> Task requirements:
The exercise asks you to copy every line below in which "onHoldStart" appears.
★ ★ ★ ★
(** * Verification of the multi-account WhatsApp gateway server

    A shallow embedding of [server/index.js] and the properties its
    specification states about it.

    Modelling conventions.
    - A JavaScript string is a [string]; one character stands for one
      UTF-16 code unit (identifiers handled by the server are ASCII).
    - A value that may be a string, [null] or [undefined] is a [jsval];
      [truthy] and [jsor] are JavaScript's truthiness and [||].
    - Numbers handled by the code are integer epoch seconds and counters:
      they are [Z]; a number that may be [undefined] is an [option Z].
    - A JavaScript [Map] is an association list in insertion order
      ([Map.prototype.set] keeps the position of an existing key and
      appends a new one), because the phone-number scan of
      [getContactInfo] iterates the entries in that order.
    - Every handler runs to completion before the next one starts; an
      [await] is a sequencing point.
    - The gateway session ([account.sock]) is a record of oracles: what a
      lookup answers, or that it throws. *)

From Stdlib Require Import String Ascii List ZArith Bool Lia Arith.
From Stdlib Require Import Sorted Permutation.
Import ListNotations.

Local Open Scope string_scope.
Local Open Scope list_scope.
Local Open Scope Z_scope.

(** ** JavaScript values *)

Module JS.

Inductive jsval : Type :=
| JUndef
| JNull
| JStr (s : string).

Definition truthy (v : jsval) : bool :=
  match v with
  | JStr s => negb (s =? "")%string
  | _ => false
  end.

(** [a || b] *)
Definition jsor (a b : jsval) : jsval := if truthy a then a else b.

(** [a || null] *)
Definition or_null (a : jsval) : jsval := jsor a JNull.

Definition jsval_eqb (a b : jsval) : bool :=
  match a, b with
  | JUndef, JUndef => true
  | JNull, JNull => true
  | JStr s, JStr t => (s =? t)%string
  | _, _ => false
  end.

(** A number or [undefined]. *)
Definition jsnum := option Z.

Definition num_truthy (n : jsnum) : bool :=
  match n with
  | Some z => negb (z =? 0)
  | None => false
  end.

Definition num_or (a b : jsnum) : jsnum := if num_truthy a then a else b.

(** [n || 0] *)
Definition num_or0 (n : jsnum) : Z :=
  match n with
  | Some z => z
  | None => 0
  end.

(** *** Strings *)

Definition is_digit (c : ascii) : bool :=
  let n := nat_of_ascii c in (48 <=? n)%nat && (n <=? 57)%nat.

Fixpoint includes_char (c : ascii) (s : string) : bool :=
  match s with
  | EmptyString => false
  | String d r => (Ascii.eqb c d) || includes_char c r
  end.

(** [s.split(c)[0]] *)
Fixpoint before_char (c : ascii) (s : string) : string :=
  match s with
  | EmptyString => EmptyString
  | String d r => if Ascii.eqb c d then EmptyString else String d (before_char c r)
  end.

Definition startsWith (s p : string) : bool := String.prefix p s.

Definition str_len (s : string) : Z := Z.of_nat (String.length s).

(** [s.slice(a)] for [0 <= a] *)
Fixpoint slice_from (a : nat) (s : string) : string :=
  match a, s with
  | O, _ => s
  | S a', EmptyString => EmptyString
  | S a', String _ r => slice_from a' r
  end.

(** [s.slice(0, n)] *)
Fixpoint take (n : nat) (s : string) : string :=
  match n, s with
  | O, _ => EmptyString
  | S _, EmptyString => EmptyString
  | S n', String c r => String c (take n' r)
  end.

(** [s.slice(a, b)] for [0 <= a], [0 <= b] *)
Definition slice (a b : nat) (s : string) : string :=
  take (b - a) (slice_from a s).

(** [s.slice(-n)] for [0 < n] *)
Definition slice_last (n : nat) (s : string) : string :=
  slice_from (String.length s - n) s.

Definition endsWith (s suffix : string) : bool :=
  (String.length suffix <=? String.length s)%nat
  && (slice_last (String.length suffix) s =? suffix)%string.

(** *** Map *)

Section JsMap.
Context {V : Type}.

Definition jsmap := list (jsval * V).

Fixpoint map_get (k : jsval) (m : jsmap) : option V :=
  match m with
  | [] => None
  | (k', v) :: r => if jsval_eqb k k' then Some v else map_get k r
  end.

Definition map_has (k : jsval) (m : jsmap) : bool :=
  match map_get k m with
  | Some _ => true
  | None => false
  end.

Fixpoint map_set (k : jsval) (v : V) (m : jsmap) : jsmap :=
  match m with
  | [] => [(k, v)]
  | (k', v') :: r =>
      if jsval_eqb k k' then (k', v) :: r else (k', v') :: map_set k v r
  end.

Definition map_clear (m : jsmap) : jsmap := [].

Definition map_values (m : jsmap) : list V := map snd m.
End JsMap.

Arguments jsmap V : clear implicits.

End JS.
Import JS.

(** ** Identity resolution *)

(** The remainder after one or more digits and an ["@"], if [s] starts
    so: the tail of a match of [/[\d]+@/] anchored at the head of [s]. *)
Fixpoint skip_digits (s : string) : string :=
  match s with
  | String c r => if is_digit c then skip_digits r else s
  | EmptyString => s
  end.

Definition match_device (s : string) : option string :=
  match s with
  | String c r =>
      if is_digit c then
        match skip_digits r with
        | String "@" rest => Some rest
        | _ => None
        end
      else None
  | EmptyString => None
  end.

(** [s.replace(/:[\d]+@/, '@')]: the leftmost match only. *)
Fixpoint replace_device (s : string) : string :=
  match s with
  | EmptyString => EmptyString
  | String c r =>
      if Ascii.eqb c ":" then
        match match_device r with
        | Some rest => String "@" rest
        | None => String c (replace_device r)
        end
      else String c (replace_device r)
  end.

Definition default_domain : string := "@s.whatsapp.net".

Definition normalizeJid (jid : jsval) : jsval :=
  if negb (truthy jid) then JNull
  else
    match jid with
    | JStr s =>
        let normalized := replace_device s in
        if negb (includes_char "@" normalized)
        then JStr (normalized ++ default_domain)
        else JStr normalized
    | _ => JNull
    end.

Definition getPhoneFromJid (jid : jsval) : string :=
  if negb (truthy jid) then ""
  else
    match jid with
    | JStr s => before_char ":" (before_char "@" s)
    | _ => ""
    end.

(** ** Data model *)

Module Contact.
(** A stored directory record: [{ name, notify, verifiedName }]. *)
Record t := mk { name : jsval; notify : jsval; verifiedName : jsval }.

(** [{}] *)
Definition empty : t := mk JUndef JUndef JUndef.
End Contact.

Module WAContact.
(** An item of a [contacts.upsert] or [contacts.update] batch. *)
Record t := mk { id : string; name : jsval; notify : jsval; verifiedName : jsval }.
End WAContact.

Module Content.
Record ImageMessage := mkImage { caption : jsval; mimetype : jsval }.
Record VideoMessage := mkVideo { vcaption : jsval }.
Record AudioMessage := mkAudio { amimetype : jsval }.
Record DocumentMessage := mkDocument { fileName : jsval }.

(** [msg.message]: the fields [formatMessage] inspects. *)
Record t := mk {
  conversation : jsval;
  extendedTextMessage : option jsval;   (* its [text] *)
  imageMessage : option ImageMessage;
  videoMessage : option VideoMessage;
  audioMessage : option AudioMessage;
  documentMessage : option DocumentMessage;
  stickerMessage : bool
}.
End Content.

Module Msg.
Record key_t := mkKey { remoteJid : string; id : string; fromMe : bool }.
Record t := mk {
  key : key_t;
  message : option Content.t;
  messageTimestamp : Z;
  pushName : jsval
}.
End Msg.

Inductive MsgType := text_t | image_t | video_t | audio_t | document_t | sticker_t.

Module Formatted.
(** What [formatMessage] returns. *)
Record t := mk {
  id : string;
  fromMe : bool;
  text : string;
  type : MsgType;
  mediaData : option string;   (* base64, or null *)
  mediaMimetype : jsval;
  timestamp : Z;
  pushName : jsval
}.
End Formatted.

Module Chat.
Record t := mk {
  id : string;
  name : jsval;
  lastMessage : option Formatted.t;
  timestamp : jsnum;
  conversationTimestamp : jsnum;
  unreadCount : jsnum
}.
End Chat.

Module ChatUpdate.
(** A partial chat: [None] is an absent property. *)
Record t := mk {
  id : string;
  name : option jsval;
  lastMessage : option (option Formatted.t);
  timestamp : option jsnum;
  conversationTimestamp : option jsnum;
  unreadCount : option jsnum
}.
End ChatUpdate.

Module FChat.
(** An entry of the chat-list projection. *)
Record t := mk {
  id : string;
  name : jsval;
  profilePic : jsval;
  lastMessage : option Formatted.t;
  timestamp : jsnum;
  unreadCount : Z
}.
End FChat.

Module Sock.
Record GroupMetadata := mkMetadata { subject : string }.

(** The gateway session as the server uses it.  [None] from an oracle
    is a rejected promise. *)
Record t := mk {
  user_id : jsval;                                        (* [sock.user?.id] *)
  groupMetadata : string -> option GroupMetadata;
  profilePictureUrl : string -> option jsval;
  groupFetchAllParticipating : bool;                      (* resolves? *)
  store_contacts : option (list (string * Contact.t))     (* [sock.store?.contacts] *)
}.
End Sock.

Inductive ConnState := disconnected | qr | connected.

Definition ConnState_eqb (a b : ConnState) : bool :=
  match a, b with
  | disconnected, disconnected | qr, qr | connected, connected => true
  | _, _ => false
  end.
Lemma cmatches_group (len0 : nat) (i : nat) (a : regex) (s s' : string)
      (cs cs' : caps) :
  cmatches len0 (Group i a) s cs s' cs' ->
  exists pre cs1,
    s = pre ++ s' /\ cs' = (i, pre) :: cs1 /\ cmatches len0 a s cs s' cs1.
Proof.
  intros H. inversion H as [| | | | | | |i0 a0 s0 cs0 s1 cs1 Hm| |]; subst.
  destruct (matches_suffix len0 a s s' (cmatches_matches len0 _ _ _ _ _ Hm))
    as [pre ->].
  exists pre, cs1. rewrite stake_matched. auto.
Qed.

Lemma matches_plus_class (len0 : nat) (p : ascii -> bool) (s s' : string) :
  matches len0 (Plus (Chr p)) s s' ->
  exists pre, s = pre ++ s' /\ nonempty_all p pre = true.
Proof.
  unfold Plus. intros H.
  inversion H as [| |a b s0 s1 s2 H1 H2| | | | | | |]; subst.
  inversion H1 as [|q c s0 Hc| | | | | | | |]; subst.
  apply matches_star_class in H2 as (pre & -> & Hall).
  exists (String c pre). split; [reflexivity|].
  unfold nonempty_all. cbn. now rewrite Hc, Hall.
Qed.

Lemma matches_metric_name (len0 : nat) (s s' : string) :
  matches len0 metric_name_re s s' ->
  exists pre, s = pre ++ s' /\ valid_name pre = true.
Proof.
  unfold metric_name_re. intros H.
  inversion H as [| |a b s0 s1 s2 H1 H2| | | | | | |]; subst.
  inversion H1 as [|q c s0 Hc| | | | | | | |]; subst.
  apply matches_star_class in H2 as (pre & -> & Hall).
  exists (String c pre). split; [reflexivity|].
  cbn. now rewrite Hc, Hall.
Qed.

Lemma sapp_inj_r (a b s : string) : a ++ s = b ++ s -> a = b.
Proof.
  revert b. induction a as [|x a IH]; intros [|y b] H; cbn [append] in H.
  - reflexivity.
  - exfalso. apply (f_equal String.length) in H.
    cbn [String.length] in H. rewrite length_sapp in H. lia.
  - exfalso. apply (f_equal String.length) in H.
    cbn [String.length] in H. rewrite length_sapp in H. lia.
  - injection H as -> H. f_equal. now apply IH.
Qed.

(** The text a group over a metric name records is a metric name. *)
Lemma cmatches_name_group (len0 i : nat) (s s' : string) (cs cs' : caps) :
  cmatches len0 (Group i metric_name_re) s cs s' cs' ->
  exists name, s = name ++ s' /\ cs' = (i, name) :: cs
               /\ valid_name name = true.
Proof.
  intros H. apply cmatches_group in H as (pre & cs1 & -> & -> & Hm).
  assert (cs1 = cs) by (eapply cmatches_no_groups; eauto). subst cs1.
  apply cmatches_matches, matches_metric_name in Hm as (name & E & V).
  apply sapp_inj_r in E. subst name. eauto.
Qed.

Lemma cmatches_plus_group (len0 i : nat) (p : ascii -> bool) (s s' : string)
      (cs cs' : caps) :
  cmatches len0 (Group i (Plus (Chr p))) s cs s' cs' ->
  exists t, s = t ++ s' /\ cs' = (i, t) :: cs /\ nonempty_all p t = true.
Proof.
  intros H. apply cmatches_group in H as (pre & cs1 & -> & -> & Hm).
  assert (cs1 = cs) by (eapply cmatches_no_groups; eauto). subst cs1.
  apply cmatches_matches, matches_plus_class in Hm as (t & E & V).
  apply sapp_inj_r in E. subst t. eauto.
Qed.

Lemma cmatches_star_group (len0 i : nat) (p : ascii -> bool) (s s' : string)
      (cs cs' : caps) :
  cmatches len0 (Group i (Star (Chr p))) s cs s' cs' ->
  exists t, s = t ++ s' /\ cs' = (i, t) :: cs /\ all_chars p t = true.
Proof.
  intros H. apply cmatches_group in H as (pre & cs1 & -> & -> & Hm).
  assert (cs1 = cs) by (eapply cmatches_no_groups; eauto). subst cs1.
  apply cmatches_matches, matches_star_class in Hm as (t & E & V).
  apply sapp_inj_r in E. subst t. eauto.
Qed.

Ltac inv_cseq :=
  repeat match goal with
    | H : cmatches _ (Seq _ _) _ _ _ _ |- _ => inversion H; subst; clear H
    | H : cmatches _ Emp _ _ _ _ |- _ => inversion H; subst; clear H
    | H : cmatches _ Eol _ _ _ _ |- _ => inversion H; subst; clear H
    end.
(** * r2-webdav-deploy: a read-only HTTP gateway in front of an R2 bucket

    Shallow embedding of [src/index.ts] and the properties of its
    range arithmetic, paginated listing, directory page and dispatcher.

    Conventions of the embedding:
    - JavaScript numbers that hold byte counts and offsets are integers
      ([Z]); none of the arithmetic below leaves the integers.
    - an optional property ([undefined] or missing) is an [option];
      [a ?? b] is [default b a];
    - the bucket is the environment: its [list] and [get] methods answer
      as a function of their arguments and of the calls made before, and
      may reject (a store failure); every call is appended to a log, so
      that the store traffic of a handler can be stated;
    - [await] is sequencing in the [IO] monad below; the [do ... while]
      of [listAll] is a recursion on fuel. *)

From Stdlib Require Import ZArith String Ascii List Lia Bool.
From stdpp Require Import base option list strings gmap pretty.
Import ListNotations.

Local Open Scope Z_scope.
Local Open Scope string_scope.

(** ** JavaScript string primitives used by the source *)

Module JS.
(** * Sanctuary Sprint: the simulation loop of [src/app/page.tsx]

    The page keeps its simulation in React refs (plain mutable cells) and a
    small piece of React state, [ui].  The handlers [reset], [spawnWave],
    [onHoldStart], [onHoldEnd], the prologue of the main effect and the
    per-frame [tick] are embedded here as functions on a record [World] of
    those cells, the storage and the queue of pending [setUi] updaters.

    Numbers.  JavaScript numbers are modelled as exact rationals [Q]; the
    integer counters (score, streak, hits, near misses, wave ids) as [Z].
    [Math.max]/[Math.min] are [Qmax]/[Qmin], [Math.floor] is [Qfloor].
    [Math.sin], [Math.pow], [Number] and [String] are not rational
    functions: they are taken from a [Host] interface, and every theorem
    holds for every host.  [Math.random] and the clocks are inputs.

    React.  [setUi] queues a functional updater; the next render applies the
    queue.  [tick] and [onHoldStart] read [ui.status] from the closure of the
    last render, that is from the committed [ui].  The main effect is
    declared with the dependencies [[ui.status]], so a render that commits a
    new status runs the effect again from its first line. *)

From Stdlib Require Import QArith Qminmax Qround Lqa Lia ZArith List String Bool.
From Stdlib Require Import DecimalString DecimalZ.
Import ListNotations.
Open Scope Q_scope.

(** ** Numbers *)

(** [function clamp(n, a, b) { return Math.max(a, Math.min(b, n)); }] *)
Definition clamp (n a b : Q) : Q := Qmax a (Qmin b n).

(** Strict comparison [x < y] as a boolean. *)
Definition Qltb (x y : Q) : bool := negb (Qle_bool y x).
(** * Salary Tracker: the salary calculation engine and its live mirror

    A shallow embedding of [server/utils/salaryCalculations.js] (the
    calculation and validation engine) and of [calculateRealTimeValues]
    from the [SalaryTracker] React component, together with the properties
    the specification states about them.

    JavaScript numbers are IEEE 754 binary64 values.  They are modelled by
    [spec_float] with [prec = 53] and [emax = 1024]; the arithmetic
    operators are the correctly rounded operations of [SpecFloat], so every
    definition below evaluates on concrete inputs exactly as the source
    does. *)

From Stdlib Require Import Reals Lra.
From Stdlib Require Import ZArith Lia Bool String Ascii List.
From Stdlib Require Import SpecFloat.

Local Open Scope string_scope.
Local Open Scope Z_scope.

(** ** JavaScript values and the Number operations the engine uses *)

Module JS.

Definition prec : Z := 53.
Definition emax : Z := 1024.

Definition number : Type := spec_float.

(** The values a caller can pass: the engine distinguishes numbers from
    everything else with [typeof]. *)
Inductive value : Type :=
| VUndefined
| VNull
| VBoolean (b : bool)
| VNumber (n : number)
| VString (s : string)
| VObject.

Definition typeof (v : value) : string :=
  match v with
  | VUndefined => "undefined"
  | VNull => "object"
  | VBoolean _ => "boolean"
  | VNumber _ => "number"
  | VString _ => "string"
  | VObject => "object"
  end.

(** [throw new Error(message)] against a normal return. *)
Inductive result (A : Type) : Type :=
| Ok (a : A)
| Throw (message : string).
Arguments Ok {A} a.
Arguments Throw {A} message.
★ ★ ★ ★
> Response to the task:
    [onHoldStart], [onHoldEnd], the prologue of the main effect and the
    queue.  [tick] and [onHoldStart] read [ui.status] from the closure of the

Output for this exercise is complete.